A promotora de Justiça de Gravatá, Fernanda Nóbrega, apertou o cinturão da prefeitura de Gravatá para que o prefeito tome, em até 60 dias, todas as medidas necessárias para NOTIFICAR e RETIRAR imediatamente todas as barracas FIXAS OU MÓVEIS, Carrocinhas, trailers e ambulantes existente no perímetro de toda e qualquer escola existente na cidade.
Todos os bares e restaurantes cidade dentro dos perímetros de segurança devem ser informados sore a proibição da venda de bebidas alcóolicas e qualquer outra substância nociva à crianças e adolescentes durante o horário de funcionamento das escolas. A promotora está seguindo determinação constante em Lei Estadual.
Se já existe algum estabelecimento próximo das escolas, estes NÃO DEVERÃO TER RENOVAÇÃO OU CONCESSÃO DE ALVARÁS de funcionamento, a decisão voga também para barraqueiros, carroceiros, trailers e similares que estejam próximo das escolas.
Os bares e restaurantes próximos das escolas devem regularizar seu funcionamento, constando a vedação de venda e consumo de bebidas alcoólicas para menores, inclusive cigarros e outras definidas por equipe técnica da secretaria de saúde.

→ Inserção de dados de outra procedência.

(** ** Draining *)

Lemma resolve_meta_status now who m : md_text (resolve_meta now who m) "status" = Some INBOX_RESOLVED.
Proof.
  unfold resolve_meta. rewrite md_text_merge.
  assert ((<["status" := JStr INBOX_RESOLVED]> {["resolved_at" := JTime now]} : jobj) !! "status"
    = Some (JStr INBOX_RESOLVED)) as Hb by (by rewrite lookup_insert_eq).
  destruct who as [w|].
  - destruct (md_has m "read_by" w).
    + by rewrite (lookup_insert_ne _ "resolved_by") by done; rewrite Hb.
    + rewrite (lookup_insert_ne _ "read_by") by done. by rewrite (lookup_insert_ne _ "resolved_by") by done; rewrite Hb.
  - by rewrite Hb.
Qed.

Lemma resolve_meta_text now who m k :
  k ∉ ["status"; "resolved_at"; "resolved_by"; "read_by"] →
  md_text (resolve_meta now who m) k = md_text m k.
Proof.
  intros Hk. rewrite !not_elem_of_cons in Hk. destruct Hk as (H1 & H2 & H3 & H4 & _).
  unfold resolve_meta. rewrite md_text_merge.
  destruct who as [w|]; [destruct (md_has m "read_by" w)|]; by simplify_map_eq.
Qed.

Lemma resolved_not_open now who r : is_open (set_meta (resolve_meta now who (r_meta r)) r) = false.
Proof. unfold is_open, md_text_or. cbn [set_meta r_meta]. by rewrite resolve_meta_status. Qed.

(** Resolving a message or a thread drains it and nothing else: the
    message leaves every reader's default listing and every unread count;
    resolving a thread only ever touches mail addressed to the caller's own
    addresses, touches all of its open mail in that thread, reports how
    many, and a second call finds nothing; no body is lost. *)
Lemma resolve_drains expand now now2 id thread listen who t :
  let '(_, t1) := inbox_resolve now id who t in
  let '(n, t2) := inbox_resolve_thread expand now thread listen who t in
  (∀ l reader unread limit newest, id ∉ m_id <$> (inbox_list expand l reader unread limit false newest false false t1).1) ∧
  (∀ r, r ∈ t_rows t1 → is_message id r = true → is_open r = false) ∧
  Forall2 (λ r r', r_id r' = r_id r ∧ r_pk r' = r_pk r ∧ r_value r' = r_value r ∧ r_created r' = r_created r ∧
             (r' = r ∨ is_open r = true ∧ is_open r' = false ∧ md_text (r_meta r) "thread_id" = Some thread ∧
                r_user r ∈ plain_set expand (filter (λ a, nonempty a = true) listen)))
          (t_rows t) (t_rows t2) ∧
  (thread ≠ "" → ∀ r, r ∈ t_rows t2 → is_mail r = true →
     r_user r ∈ plain_set expand (filter (λ a, nonempty a = true) listen) →
     md_text (r_meta r) "thread_id" = Some thread → is_open r = false) ∧
  inbox_resolve_thread expand now2 thread listen who t2 = (0, t2).
Proof.
  unfold inbox_resolve, inbox_resolve_thread.
  set (L := plain_set expand (filter (λ a, nonempty a = true) listen)).
  set (f := λ r, set_meta (resolve_meta now who (r_meta r)) r).
  set (t1 := sql_update (is_message id) f t).
  assert (∀ r, r ∈ t_rows t1 → is_message id r = true → is_open r = false) as Hdrained.
  { intros y (x & Hx & ->)%elem_of_update_where Hy. destruct (is_message id x) eqn:E.
    - apply resolved_not_open.
    - congruence. }
  assert (∀ l reader unread limit newest,
    id ∉ m_id <$> (inbox_list expand l reader unread limit false newest false false t1).1) as Hgone.
  { intros l reader unread limit newest. unfold inbox_list.
    destruct (length l == 0); [apply not_elem_of_nil|]. cbn [fst]. unfold _mark_handled.
    rewrite <- !list_fmap_compose. intros (r & Hid & Hr)%list_elem_of_fmap. cbn [compose] in Hid.
    rewrite mark_handled_id in Hid. cbn in Hid. apply inbox_rows_match in Hr as [Hin Hm].
    unfold list_match in Hm. rewrite !andb_true_iff in Hm. destruct Hm as [[[[Hmail _] _] Ho] _].
    rewrite (Hdrained r) in Ho; [done|done|]. unfold is_message. rewrite Hmail, Hid.
    by rewrite bool_decide_eq_true_2. }
  assert (∀ l, Forall2 (λ r r', r_id r' = r_id r ∧ r_pk r' = r_pk r ∧ r_value r' = r_value r ∧ r_created r' = r_created r ∧
      (r' = r ∨ is_open r = true ∧ is_open r' = false ∧ md_text (r_meta r) "thread_id" = Some thread ∧ r_user r ∈ L)) l l) as Hrefl.
  { intros l. apply Forall2_same. intros r _. by split_and!; try left. }
  destruct (negb (nonempty thread) || (length L == 0)) eqn:E0.
  - cbv zeta. split_and!; [done|done|apply Hrefl| |done].
    intros Hne r _ _ Hu. apply orb_true_iff in E0 as [E0|E0].
    + destruct thread; done.
    + apply bool_decide_eq_true, length_zero_iff_nil in E0. rewrite E0 in Hu. by apply elem_of_nil in Hu.
  - set (p := in_thread L thread). cbv zeta.
    assert (∀ r, r ∈ t_rows (sql_update p f t) → p r = false) as Hno.
    { intros y (x & Hx & ->)%elem_of_update_where. destruct (p x) eqn:Ep; [|done].
      unfold p, in_thread, f. rewrite resolved_not_open. by rewrite andb_false_r. }
    split_and!; [done|done| | |].
    + cbn [sql_update t_rows]. unfold update_where. apply Forall2_fmap_r, Forall2_same.
      intros r _. cbn [compose]. destruct (p r) eqn:Ep; [|split_and!; first [done|by left]].
      split_and!; [done..|]. right. unfold p, in_thread in Ep. rewrite !andb_true_iff in Ep.
      destruct Ep as [[[_ Hu] Ht] Ho]. bprop. split_and!; [done|apply resolved_not_open|done|done].
    + intros _ r Hr Hmail Hu Ht. specialize (Hno r Hr). unfold p, in_thread in Hno.
      rewrite Hmail, Ht in Hno. rewrite (bool_decide_eq_true_2 (r_user r ∈ L)) in Hno by done.
      by rewrite bool_decide_eq_true_2 in Hno.
    + f_equal; [by apply sql_count_zero|]. by apply sql_update_nop.
Qed.

(** Message ids are distinct: each message key names one row. *)
Definition mail_keys_unique (t : table) : Prop :=
  ∀ r r', r ∈ t_rows t → r' ∈ t_rows t → is_mail r = true → is_mail r' = true → r_key r = r_key r' → r = r'.

(** The sweep, by the predicate it selects with. *)
Lemma sweep_outcome now hours who batch t n t' :
  wf t → mail_keys_unique t →
  inbox_autoresolve_stale now hours who batch t = (n, t') →
  n ≤ batch ∧ n ≤ sql_count (sweepable now hours) t ∧
  Forall2 (λ r r', r_pk r' = r_pk r ∧ r_id r' = r_id r ∧ r_value r' = r_value r ∧ r_created r' = r_created r ∧
      (r' = r ∨ sweepable now hours r = true ∧ is_open r' = false ∧ md_text (r_meta r') "resolved_by" = Some who))
    (t_rows t) (t_rows t') ∧
  (∀ r r0, r ∈ t_rows t → r0 ∈ t_rows t → sweepable now hours r = true → sweepable now hours r0 = true →
     r0 ∈ t_rows t' → r ∉ t_rows t' → (r_created r ≤ r_created r0)%Z).
Proof.
  intros Hwf Huniq H. unfold inbox_autoresolve_stale in H.
  set (sw := by_created (sql_select (sweepable now hours) t)) in H.
  set (keys := (λ r, r_key r) <$> take batch sw) in H.
  set (p := λ r, (r_key r isin keys) && is_mail r) in H.
  set (f := λ r, set_meta _ r) in H. injection H as <- <-.
  assert (∀ r, r ∈ sw ↔ sweepable now hours r = true ∧ r ∈ t_rows t) as Hsw.
  { intros r. unfold sw. by rewrite by_created_Permutation, elem_of_sql_select. }
  assert (∀ r, sweepable now hours r = true → is_mail r = true) as Hmail.
  { intros r Hr. unfold sweepable in Hr. rewrite !andb_true_iff in Hr. tauto. }
  assert (∀ r, r ∈ t_rows t → p r = true ↔ r ∈ take batch sw) as Hp.
  { intros r Hr. unfold p, keys. rewrite andb_true_iff, bool_decide_eq_true, list_elem_of_fmap. split.
    - intros [(x & Hk & Hx) Hm]. pose proof Hx as Hx0. apply elem_of_take in Hx0 as (i & Hi & _).
      apply list_elem_of_lookup_2, Hsw in Hi as [Hs Hin].
      rewrite (Huniq r x); [done|done|done|done|by apply Hmail|done].
    - intros Hx. pose proof Hx as Hx0. apply elem_of_take in Hx0 as (i & Hi & _).
      apply list_elem_of_lookup_2, Hsw in Hi as [Hs _]. split; [by exists r|by apply Hmail]. }
  assert (∀ x, is_open (f x) = false ∧ md_text (r_meta (f x)) "resolved_by" = Some who) as Hf.
  { intros x. unfold f, is_open, md_text_or. cbn [set_meta r_meta]. by rewrite !md_text_merge. }
  assert (NoDup (t_rows t)) as Hnd by (apply (NoDup_fmap_1 r_id); apply Hwf).
  assert (sql_count p t ≤ length (take batch sw)) as Hcount.
  { unfold sql_count. apply submseteq_length, NoDup_submseteq.
    - by apply NoDup_filter.
    - intros r [Hpr Hin]%elem_of_sql_select. by apply Hp. }
  split_and!.
  - etrans; [exact Hcount|]. rewrite length_take. lia.
  - etrans; [exact Hcount|]. rewrite length_take. unfold sw. rewrite by_created_Permutation. unfold sql_count. lia.
  - cbn [sql_update t_rows]. unfold update_where. apply Forall2_fmap_r, Forall2_same.
    intros r Hr. cbn [compose]. destruct (p r) eqn:Ep; [|split_and!; first [done|by left]].
    split_and!; try done. right. apply Hp in Ep; [|done]. apply elem_of_take in Ep as (i & Hi & _).
    apply list_elem_of_lookup_2, Hsw in Hi as [Hs _]. split; [done|]. apply Hf.
  - intros r r0 Hr Hr0 Hs Hs0 Hin0 Hnin.
    assert (p r = true) as Hpr.
    { apply not_false_iff_true. intros E. apply Hnin, elem_of_update_where. exists r. by rewrite E. }
    assert (p r0 = false) as Hpr0.
    { apply not_true_is_false. intros E. apply elem_of_update_where in Hin0 as (x & Hx & Heq).
      destruct (p x) eqn:Ex.
      - assert (is_open r0 = false) as Ho by (rewrite Heq; apply Hf).
        unfold sweepable in Hs0. rewrite Ho in Hs0. by rewrite andb_false_r in Hs0.
      - congruence. }
    apply Hp in Hpr; [|done].
    assert (r0 ∈ drop batch sw) as Hdrop.
    { assert (r0 ∈ sw) as Hin by (by apply Hsw). rewrite <- (take_drop batch sw) in Hin.
      apply elem_of_app in Hin as [Hin|?]; [|done]. apply Hp in Hin; [congruence|done]. }
    pose proof (by_created_sorted (sql_select (sweepable now hours) t)) as Hsort. fold sw in Hsort.
    rewrite <- (take_drop batch sw) in Hsort. by apply (sorted_app_older _ _ Hsort).
Qed.

(** The stale sweep is safe: every message it resolves was open, not
    archived, already read by somebody and older than the threshold; unread
    mail, however old, and every other row stay exactly as they are; at most
    a batch is resolved, oldest first, the count is reported, and no body is
    lost. *)
Lemma sweep_only_read now hours who batch t n t' :
  wf t → mail_keys_unique t →
  inbox_autoresolve_stale now hours who batch t = (n, t') →
  n ≤ batch ∧ n ≤ sql_count (sweepable now hours) t ∧
  Forall2 (λ r r', r_pk r' = r_pk r ∧ r_id r' = r_id r ∧ r_value r' = r_value r ∧ r_created r' = r_created r ∧
      (r' = r ∨ (is_mail r = true ∧ is_open r = true ∧ is_archived r = false ∧
                 0 < md_array_length (r_meta r) "read_by" ∧ (r_created r < now - 3600 * hours)%Z) ∧
                is_open r' = false ∧ md_text (r_meta r') "resolved_by" = Some who))
    (t_rows t) (t_rows t') ∧
  (∀ r r0, r ∈ t_rows t → r0 ∈ t_rows t → sweepable now hours r = true → sweepable now hours r0 = true →
     r0 ∈ t_rows t' → r ∉ t_rows t' → (r_created r ≤ r_created r0)%Z).
Proof.
  intros Hwf Hu H. destruct (sweep_outcome now hours who batch t n t' Hwf Hu H) as (H1 & H2 & H3 & H4).
  split_and!; [done..| |done]. eapply Forall2_impl; [exact H3|].
  intros r r' (Hpk & Hid & Hv & Hc & Hor). split_and!; try done.
  destruct Hor as [->|[Hs Hr]]; [by left|right]. split; [|done].
  unfold sweepable in Hs. rewrite !andb_true_iff, negb_true_iff, Nat.ltb_lt, Z.ltb_lt in Hs. tauto.
Qed.

(** The banner's count and the listing describe the same mail: for a
    reader named in lower case that does not listen on a bare shared admin
    role, the unread count is the number of messages the unread listing shows
    when nothing is cut. *)
Lemma unread_count_agrees expand listen reader limit newest t :
  admin_listen_expansion (lower <$> listen) = [] →
  lower reader = reader → reader ≠ "" → listen ≠ [] →
  inbox_unread_count expand listen (Some reader) t ≤ limit →
  length (inbox_list expand listen (Some reader) true limit false newest false false t).1
    = inbox_unread_count expand listen (Some reader) t.
Proof.
  intros Hadm Hlow Hne Hlis Hlim.
  assert (reader_set expand listen = plain_set expand listen) as Hset.
  { unfold reader_set, plain_set. by rewrite Hadm, app_nil_r. }
  assert (truthy (Some reader) = true) as Htr by (by destruct reader).
  assert (inbox_unread_count expand listen (Some reader) t =
    sql_count (list_match (reader_set expand listen) (Some reader) true false) t) as Hc.
  { unfold inbox_unread_count. rewrite bool_decide_eq_false_2.
    - rewrite Htr, Hset. unfold sql_count, sql_select. f_equal. apply select_ext. intros r _.
      unfold list_match. change (or_empty (Some reader)) with reader. rewrite Hlow. done.
    - unfold plain_set. destruct listen; [done|]. simpl. lia. }
  unfold inbox_list. rewrite bool_decide_eq_false_2 by (by destruct listen). cbn [fst].
  unfold _mark_handled. rewrite !length_fmap, length_inbox_rows, Hc. rewrite Hc in Hlim. lia.
Qed.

A gestão municipal deverá autorizar alguma autarquia ou equipe para fiscalizar o cumprimento das medidas, sob pena de sanções e penalidades a serem aplicadas, além de pagamento de multas e a cassação de alvará de funcionamento.
DÚVIDA:
Será que essa medida também será aplicada aos barraqueiros da Avenida Joaquim Didier, que fica pouco metros da Escola Capitão José Primo (JP), Devaldo Borges e Amenaides Farias? A maioria dos comerciantes destas localidades comercializam bebidas alcoólicas ao longo da semana, sobretudo no horário noturno.
Será que essa decisão também é válida para algumas pessoas que armazenam nos terraços depósitos de bebidas que são vendidas pelos portões e longe do horário de fiscalização dos órgãos de controle?